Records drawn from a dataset
=== Section Start ===

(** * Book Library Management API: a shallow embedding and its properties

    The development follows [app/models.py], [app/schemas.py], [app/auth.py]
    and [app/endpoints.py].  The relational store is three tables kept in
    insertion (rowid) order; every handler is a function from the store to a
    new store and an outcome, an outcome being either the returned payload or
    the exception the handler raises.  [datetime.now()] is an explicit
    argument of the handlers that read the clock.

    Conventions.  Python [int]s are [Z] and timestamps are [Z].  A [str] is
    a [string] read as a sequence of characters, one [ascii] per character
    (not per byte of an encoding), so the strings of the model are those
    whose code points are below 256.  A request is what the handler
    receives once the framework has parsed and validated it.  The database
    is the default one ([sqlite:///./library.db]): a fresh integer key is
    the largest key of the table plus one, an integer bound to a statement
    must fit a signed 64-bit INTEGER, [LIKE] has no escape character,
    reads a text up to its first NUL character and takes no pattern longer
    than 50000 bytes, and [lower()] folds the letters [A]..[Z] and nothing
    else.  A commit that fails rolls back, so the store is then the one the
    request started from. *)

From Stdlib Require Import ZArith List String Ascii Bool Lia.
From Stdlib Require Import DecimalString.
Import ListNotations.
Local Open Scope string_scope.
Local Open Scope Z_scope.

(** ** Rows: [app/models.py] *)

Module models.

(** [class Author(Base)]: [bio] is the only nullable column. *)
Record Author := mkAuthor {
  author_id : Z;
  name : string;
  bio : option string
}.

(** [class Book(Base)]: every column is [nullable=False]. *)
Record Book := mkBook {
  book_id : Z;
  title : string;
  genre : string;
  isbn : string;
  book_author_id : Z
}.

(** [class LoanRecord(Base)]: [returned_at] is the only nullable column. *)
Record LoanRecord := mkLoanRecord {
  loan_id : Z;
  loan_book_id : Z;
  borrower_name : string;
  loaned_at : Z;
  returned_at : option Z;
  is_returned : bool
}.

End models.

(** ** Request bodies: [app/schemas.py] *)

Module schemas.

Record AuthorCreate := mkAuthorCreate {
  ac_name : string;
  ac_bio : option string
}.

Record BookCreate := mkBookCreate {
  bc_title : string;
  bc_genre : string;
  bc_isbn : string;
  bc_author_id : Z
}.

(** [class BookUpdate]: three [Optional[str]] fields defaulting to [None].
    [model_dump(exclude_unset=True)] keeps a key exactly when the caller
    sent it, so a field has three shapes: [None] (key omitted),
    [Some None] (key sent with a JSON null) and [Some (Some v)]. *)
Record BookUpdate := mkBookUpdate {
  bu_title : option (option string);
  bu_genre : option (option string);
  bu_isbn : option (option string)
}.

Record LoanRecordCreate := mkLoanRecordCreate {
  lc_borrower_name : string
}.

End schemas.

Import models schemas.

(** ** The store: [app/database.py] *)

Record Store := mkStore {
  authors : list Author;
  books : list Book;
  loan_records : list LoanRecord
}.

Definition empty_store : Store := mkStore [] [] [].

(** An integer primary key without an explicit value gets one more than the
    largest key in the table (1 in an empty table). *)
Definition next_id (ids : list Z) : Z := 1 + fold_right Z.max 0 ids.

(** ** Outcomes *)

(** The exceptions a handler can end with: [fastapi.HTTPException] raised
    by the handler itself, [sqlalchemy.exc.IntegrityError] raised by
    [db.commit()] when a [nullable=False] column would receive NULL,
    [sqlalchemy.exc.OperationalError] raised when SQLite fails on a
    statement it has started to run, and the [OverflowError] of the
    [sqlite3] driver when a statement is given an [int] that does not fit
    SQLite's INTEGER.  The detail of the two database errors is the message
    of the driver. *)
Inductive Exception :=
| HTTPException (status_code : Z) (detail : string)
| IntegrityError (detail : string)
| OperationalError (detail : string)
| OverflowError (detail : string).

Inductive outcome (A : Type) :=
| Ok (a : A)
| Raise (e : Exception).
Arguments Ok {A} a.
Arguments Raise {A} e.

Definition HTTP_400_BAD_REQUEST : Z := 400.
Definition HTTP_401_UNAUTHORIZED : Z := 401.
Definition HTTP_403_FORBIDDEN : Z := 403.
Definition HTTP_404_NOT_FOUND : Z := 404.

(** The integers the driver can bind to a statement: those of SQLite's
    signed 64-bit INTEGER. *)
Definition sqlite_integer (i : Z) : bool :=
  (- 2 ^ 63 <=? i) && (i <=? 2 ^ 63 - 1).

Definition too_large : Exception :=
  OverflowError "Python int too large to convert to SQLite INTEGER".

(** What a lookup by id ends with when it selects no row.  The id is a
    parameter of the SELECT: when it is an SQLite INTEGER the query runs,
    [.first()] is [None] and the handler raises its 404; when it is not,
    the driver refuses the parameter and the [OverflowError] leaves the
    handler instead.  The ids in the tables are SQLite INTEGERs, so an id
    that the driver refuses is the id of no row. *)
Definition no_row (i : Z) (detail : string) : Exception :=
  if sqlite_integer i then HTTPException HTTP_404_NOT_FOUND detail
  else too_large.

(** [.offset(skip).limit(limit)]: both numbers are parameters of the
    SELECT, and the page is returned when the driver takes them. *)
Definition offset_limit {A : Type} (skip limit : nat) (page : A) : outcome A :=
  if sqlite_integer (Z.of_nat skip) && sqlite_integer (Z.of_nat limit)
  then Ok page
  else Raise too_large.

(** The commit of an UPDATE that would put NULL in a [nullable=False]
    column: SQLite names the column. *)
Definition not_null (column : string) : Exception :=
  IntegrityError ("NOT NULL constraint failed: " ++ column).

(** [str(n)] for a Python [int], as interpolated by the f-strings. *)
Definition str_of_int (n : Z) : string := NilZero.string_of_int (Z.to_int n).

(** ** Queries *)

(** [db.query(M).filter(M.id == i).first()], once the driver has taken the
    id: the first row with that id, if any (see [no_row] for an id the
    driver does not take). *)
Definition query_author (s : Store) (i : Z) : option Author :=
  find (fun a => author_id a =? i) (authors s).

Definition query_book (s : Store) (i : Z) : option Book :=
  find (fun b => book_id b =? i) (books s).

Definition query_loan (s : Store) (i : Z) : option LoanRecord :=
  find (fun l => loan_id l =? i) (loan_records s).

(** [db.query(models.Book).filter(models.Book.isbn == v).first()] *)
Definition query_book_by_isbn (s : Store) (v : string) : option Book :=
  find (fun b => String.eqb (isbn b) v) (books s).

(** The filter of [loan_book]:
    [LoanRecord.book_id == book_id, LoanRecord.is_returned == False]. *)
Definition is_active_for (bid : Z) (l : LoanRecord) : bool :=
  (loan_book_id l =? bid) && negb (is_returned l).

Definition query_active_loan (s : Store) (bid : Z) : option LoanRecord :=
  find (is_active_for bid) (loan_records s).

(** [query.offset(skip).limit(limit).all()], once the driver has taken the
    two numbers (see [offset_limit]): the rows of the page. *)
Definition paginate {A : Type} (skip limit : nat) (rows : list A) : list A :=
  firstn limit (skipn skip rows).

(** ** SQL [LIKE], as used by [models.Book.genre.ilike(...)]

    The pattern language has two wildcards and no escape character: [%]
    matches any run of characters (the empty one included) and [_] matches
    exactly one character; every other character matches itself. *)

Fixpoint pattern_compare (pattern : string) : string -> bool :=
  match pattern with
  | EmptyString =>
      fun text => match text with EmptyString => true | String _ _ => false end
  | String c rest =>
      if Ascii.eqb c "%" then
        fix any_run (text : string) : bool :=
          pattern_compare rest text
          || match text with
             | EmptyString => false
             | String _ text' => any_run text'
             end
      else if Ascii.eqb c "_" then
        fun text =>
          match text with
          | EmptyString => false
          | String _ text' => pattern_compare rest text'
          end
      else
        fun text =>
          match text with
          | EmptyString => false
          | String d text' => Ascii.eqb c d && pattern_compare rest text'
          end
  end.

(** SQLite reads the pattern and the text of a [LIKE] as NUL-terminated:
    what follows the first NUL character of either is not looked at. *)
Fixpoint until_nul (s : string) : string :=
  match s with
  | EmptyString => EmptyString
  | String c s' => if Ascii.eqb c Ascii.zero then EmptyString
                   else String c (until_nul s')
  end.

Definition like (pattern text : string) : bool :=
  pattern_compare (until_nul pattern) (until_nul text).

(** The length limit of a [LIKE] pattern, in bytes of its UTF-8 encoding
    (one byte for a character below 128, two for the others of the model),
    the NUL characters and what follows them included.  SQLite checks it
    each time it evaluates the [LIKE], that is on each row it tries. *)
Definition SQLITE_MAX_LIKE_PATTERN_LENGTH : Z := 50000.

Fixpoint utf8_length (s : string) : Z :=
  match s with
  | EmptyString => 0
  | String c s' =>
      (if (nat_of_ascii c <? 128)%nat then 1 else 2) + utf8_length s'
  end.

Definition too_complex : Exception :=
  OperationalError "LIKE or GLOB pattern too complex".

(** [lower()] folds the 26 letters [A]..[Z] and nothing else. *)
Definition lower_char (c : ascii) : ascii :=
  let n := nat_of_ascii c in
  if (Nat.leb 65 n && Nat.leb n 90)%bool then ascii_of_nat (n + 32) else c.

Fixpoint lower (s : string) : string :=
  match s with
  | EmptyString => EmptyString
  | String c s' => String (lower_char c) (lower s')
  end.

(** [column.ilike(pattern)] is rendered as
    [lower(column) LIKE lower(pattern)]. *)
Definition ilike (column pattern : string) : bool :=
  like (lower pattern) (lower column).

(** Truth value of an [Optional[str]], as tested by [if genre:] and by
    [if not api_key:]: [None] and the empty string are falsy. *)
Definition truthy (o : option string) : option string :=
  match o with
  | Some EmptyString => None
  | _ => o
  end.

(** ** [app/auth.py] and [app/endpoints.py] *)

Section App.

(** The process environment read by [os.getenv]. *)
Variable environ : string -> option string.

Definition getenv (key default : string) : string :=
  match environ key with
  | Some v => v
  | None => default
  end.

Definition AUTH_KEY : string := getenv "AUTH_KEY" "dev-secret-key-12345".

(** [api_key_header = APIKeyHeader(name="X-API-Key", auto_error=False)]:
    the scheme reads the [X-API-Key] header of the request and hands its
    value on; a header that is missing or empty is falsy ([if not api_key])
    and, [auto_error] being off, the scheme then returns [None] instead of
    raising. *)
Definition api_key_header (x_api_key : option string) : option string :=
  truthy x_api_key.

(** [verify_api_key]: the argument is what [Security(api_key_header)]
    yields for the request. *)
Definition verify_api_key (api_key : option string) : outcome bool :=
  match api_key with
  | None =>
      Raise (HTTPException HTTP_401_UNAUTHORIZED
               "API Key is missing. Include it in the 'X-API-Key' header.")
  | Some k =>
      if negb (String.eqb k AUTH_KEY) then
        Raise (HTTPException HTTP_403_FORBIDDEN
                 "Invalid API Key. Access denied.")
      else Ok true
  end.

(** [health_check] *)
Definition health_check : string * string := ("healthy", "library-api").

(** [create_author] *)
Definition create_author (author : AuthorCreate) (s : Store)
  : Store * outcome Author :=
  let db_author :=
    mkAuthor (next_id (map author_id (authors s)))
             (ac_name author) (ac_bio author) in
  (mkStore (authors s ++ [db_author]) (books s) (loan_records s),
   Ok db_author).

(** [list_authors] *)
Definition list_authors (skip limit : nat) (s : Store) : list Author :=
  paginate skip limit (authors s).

=== Section End ===

__EXERCISE REQUIREMENTS__.
Restate verbatim all lines from the start of the data through the line containing "tables kept in", with both ends kept.

__TASK OUTPUT__.
(** * Book Library Management API: a shallow embedding and its properties

    The development follows [app/models.py], [app/schemas.py], [app/auth.py]
    and [app/endpoints.py].  The relational store is three tables kept in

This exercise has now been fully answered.